Competing forces complicate the hiring of physicians. The demand for more primary care physicians is juxtaposed against the backdrop of the healthcare transition from "volume of care vs. quality of care," says Stone, who also is president-elect of the National Association of Physician Recruiters.
See also: 4 Ways to Keep Physicians From Leaving
Nothing can be taken for granted, says Floyd Wilson Jr, executive VP of marketing, physician relations and community outreach at Metro Health System in Wyoming, MI. "It's a great game-changer, volume versus value," Wilson says.
"There are a limited number of providers and everybody is looking for them," Wilson adds. Who gets hired has changed. Bringing on board "the person who has a horrible bedside manner and great outcomes, for the most part, is done," Wilson says. "If you are recruiting a physician, we are looking at the team-focused concept, and everyone coming together in a multidisciplinary team." That would result in improved patient satisfaction scores, for instance.

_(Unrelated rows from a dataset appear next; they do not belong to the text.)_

(* ===== verification/Span.v ===== *)
(** * Source positions ([src/common/span.rs], [src/common/non_max_u32.rs])

    The 32-bit indices with a niche that positions and identifiers are; source regions, their union and the line/column computation used by
    diagnostics. *)

From S2P Require Import Prelude Words Bytes.

#[local] Open Scope Z_scope.

(** The integer type that reserves [u32::MAX]. *)
Module NonMaxU32.

(** A [NonMaxU32] is its [u32]. *)
Definition wf (n : Z) : Prop := 0 <= n <= 0xfffffffe.

(** [assume!(index <= 0xfffffffe)] is an [assert_unchecked]. *)
Definition from_u32 (index : Z) : res Z := if index <=? 0xfffffffe then Ret index else ub.
Definition as_usize (self : Z) : nat := Z.to_nat self.
Definition as_u32 (self : Z) : Z := self.
Definition default : res Z := from_u32 0.
Definition from_usize (value : nat) : res Z := from_u32 (u32 (Z.of_nat value)).

Definition add_assign (self rhs : Z) : res Z :=
  if self + rhs <? 2^32 - 1 then Ret (self + rhs) else ub.

(** The subtraction is a checked [u32] one. *)
Definition sub (self rhs : Z) : res Z :=
  if self <? rhs then panic else from_u32 (self - rhs).

Lemma from_u32_ok n : wf n -> from_u32 n = Ret n.
Proof. unfold wf, from_u32. intros. destruct (Z.leb_spec n 0xfffffffe); [done|lia]. Qed.

Lemma from_usize_ok n : Z.of_nat n <= 0xfffffffe -> from_usize n = Ret (Z.of_nat n).
Proof.
  intros. unfold from_usize, u32. rewrite Z.mod_small by lia. apply from_u32_ok. unfold wf. lia.
Qed.

Lemma from_usize_wf n i : from_usize n = Ret i -> wf i.
Proof.
  unfold from_usize, from_u32, wf, u32. pose proof (Z.mod_pos_bound (Z.of_nat n) (2^32)).
  destruct (Z.leb_spec (Z.of_nat n mod 2 ^ 32) 0xfffffffe); intros [= <-]; lia.
Qed.

End NonMaxU32.

Module Span.

Record Span : Set := mk { start_ : Z; end_ : Z }.

Definition wf (s : Span) : Prop :=
  NonMaxU32.wf (start_ s) /\ NonMaxU32.wf (end_ s) /\ start_ s <= end_ s.

Definition new (start end_ : nat) : res Span :=
  s ← NonMaxU32.from_usize start;
  e ← NonMaxU32.from_usize end_;
  Ret (mk s e).

Definition start (self : Span) : nat := NonMaxU32.as_usize (start_ self).
Definition stop (self : Span) : nat := NonMaxU32.as_usize (end_ self).
Definition len (self : Span) : res nat := usize_sub (stop self) (start self).

Section LineCol.
Context `{!Memx}.

(** The [loop] of [line_col], from line [line] that starts at [slice_offset]. *)
Fixpoint line_col_loop (fuel : nat) (bytes : list Z) (offset slice_offset line : nat) : res (nat * nat) :=
  match fuel with
  | O => diverge
  | S fuel =>
      let start := slice_offset in
      s ← slice bytes slice_offset offset;
      match memchr s (byte "010") with
      | Some pos => line_col_loop fuel bytes offset (slice_offset + (pos + 1)) (line + 1)
      | None => col ← usize_sub offset start; Ret (line, col)
      end
  end.

Definition line_col (bytes : list Z) (offset : nat) : res (nat * nat) :=
  line_col_loop (S offset) bytes offset 0 1.
Definition start_line_col (self : Span) (bytes : list Z) : res (nat * nat) := line_col bytes (start self).
Definition end_line_col (self : Span) (bytes : list Z) : res (nat * nat) := line_col bytes (stop self).
End LineCol.

Definition default : res Span := s ← NonMaxU32.default; e ← NonMaxU32.default; Ret (mk s e).

(** [Index<Span>]. *)
Definition index {A} (v : list A) (span : Span) : res (list A) := slice v (start span) (stop span).

(** [From<(Span, Span)>]: the smallest region that covers both. *)
Definition merge (lhs rhs : Span) : Span :=
  mk (if start_ rhs <? start_ lhs then start_ rhs else start_ lhs)
     (if end_ lhs >? end_ rhs then end_ lhs else end_ rhs).

Definition eqb (a b : Span) : bool := (start_ a =? start_ b) && (end_ a =? end_ b).

#[export] Instance Span_eq_dec : EqDecision Span.
Proof. solve_decision. Defined.

Lemma new_ok a b :
  (a <= b)%nat -> Z.of_nat b <= 0xfffffffe -> new a b = Ret (mk (Z.of_nat a) (Z.of_nat b)).
Proof. intros. unfold new. rewrite !NonMaxU32.from_usize_ok by lia. done. Qed.

Lemma merge_min_max a b : merge a b = mk (Z.min (start_ a) (start_ b)) (Z.max (end_ a) (end_ b)).
Proof.
  unfold merge. f_equal.
  - destruct (Z.ltb_spec (start_ b) (start_ a)); lia.
  - rewrite Z.gtb_ltb. destruct (Z.ltb_spec (end_ b) (end_ a)); lia.
Qed.

(** ** Line and column, stated on the text before the offset *)

Definition newline : Z := byte "010".

Fixpoint count_newlines (s : list Z) : nat :=
  match s with
  | [] => O
  | b :: s => (if b =? newline then 1 else 0) + count_newlines s
  end.

(** The text after the last newline. *)
Fixpoint last_line (s : list Z) : list Z :=
  match s with
  | [] => []
  | b :: s' => if (count_newlines s =? 0)%nat then s else last_line s'
  end.

Lemma no_newlines s : count_newlines s = 0%nat -> last_line s = s.
Proof. intros H. destruct s as [|b s]; [done|]. cbn [last_line]. by rewrite H. Qed.

Lemma count_newlines_skip s1 s2 :
  count_newlines (s1 ++ newline :: s2) =
    (count_newlines s1 + S (count_newlines s2))%nat.
Proof. induction s1 as [|b s1 IH]; [done|]. cbn [app count_newlines]. rewrite IH. lia. Qed.

Lemma last_line_skip s1 s2 : last_line (s1 ++ newline :: s2) = last_line s2.
Proof.
  induction s1 as [|b s1 IH]; [done|]. cbn [app last_line].
  change (count_newlines (b :: s1 ++ newline :: s2)) with
    (count_newlines ((b :: s1) ++ newline :: s2)).
  rewrite count_newlines_skip. destruct (_ =? 0)%nat eqn:E; [apply Nat.eqb_eq in E; lia|].
  exact IH.
Qed.

Lemma count_newlines_none s :
  Forall (fun b => (b =? newline) = false) s -> count_newlines s = 0%nat.
Proof. induction 1 as [|b s Hb Hs IH]; simpl; [done|]. by rewrite Hb. Qed.

Lemma line_col_loop_spec `{!Memx, !MemxLaws} bytes offset fuel so line :
  (so <= offset <= length bytes)%nat -> (offset - so < fuel)%nat ->
  line_col_loop fuel bytes offset so line =
    Ret ((line + count_newlines (drop so (take offset bytes)))%nat,
         length (last_line (drop so (take offset bytes)))).
Proof.
  revert so line. induction fuel as [|fuel IH]; intros so line Hso Hf; [lia|].
  cbn [line_col_loop]. rewrite slice_ok by lia. simpl. rewrite take_drop_commute.
  replace (so + (offset - so))%nat with offset by lia.
  set (s := drop so (take offset bytes)).
  assert (length s = offset - so)%nat as Hl.
  { subst s. rewrite length_drop, length_take. lia. }
  rewrite memchr_first. change (byte "010") with newline.
  destruct (position _ s) as [pos|] eqn:E.
  - pose proof (position_lt _ _ _ E) as Hlt.
    apply position_split in E as (b & s2 & Hs & Hn & Hnone). apply Z.eqb_eq in Hn as ->.
    rewrite IH by lia.
    replace (drop (so + (pos + 1)) (take offset bytes)) with s2.
    2: { replace (drop (so + (pos + 1)) _) with (drop (S pos) s) by (subst s; rewrite drop_drop; f_equal; lia).
         rewrite Hs. rewrite drop_app_ge by (rewrite length_take; lia). rewrite length_take.
         by replace (S pos - pos `min` length s)%nat with 1%nat by lia. }
    rewrite Hs, count_newlines_skip, last_line_skip, (count_newlines_none _ Hnone).
    f_equal. f_equal. lia.
  - apply position_None, count_newlines_none in E. rewrite usize_sub_ok by lia. simpl.
    rewrite E, no_newlines by done. f_equal. f_equal; lia.
Qed.

Lemma line_col_spec `{!Memx, !MemxLaws} bytes offset :
  (offset <= length bytes)%nat ->
  line_col bytes offset =
    Ret ((1 + count_newlines (take offset bytes))%nat, length (last_line (take offset bytes))).
Proof. intros. unfold line_col. by rewrite line_col_loop_spec, drop_0 by lia. Qed.

(** [merge] computes the least upper bound of two regions for inclusion. *)
Definition covers (outer inner : Span) : Prop :=
  start_ outer <= start_ inner /\ end_ inner <= end_ outer.

(** [From<(Span, Span)>] returns the smallest region that covers both
    arguments, whatever their order, and it is a valid region. *)
Theorem span_merge_least_cover a b :
  wf a -> wf b ->
  wf (merge a b) /\
  (forall c, covers c (merge a b) <-> covers c a /\ covers c b) /\
  merge a b = merge b a.
Proof.
  unfold wf, NonMaxU32.wf, covers. intros Ha Hb. rewrite !merge_min_max. simpl.
  split; [lia|]. split; [intros c; lia|]. f_equal; lia.
Qed.

Lemma span_merge_least_cover_witness :
  covers (merge (mk 5 9) (mk 2 4)) (mk 2 4).
Proof.
  apply (proj1 (proj2 (span_merge_least_cover (mk 5 9) (mk 2 4)
    ltac:(unfold wf, NonMaxU32.wf; simpl; lia) ltac:(unfold wf, NonMaxU32.wf; simpl; lia)))
    (merge (mk 5 9) (mk 2 4))). unfold covers. lia.
Defined.

(** The line/column loop terminates for every offset of the text; the line
    is one more than the number of newlines before the offset, and the column
    the number of bytes since the last of them. *)
Theorem span_line_col_correct (M : Memx) (L : MemxLaws) self bytes :
  wf self -> (stop self <= length bytes)%nat ->
  start_line_col self bytes =
    Ret ((1 + count_newlines (take (start self) bytes))%nat,
         length (last_line (take (start self) bytes))) /\
  end_line_col self bytes =
    Ret ((1 + count_newlines (take (stop self) bytes))%nat,
         length (last_line (take (stop self) bytes))).
Proof.
  unfold wf, NonMaxU32.wf. intros (H1 & H2 & H3) Hb. split; apply line_col_spec; [|done].
  unfold start, stop, NonMaxU32.as_usize in *. lia.
Qed.

Lemma span_line_col_correct_witness :
  @end_line_col memx_scalar (mk 1 6) (bytes_of "ab" ++ [10] ++ bytes_of "cdef") = Ret (2%nat, 3%nat).
Proof.
  exact (proj2 (span_line_col_correct memx_scalar memx_scalar_laws (mk 1 6)
    (bytes_of "ab" ++ [10] ++ bytes_of "cdef") ltac:(unfold wf, NonMaxU32.wf; simpl; lia)
    ltac:(cbv; lia))).
Defined.

End Span.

As Metro Health works to recruit physicians, one of its selling points is the fact that Western Michigan is a "beautiful place," Wilson says. And who helps make the sale? Physicians who already work for the health system, he says.
"The physician group has a very important role in recruiting, especially for those physicians who are from other areas. They are important for the retention piece, too. The physicians who work here are huge, in sharing that message."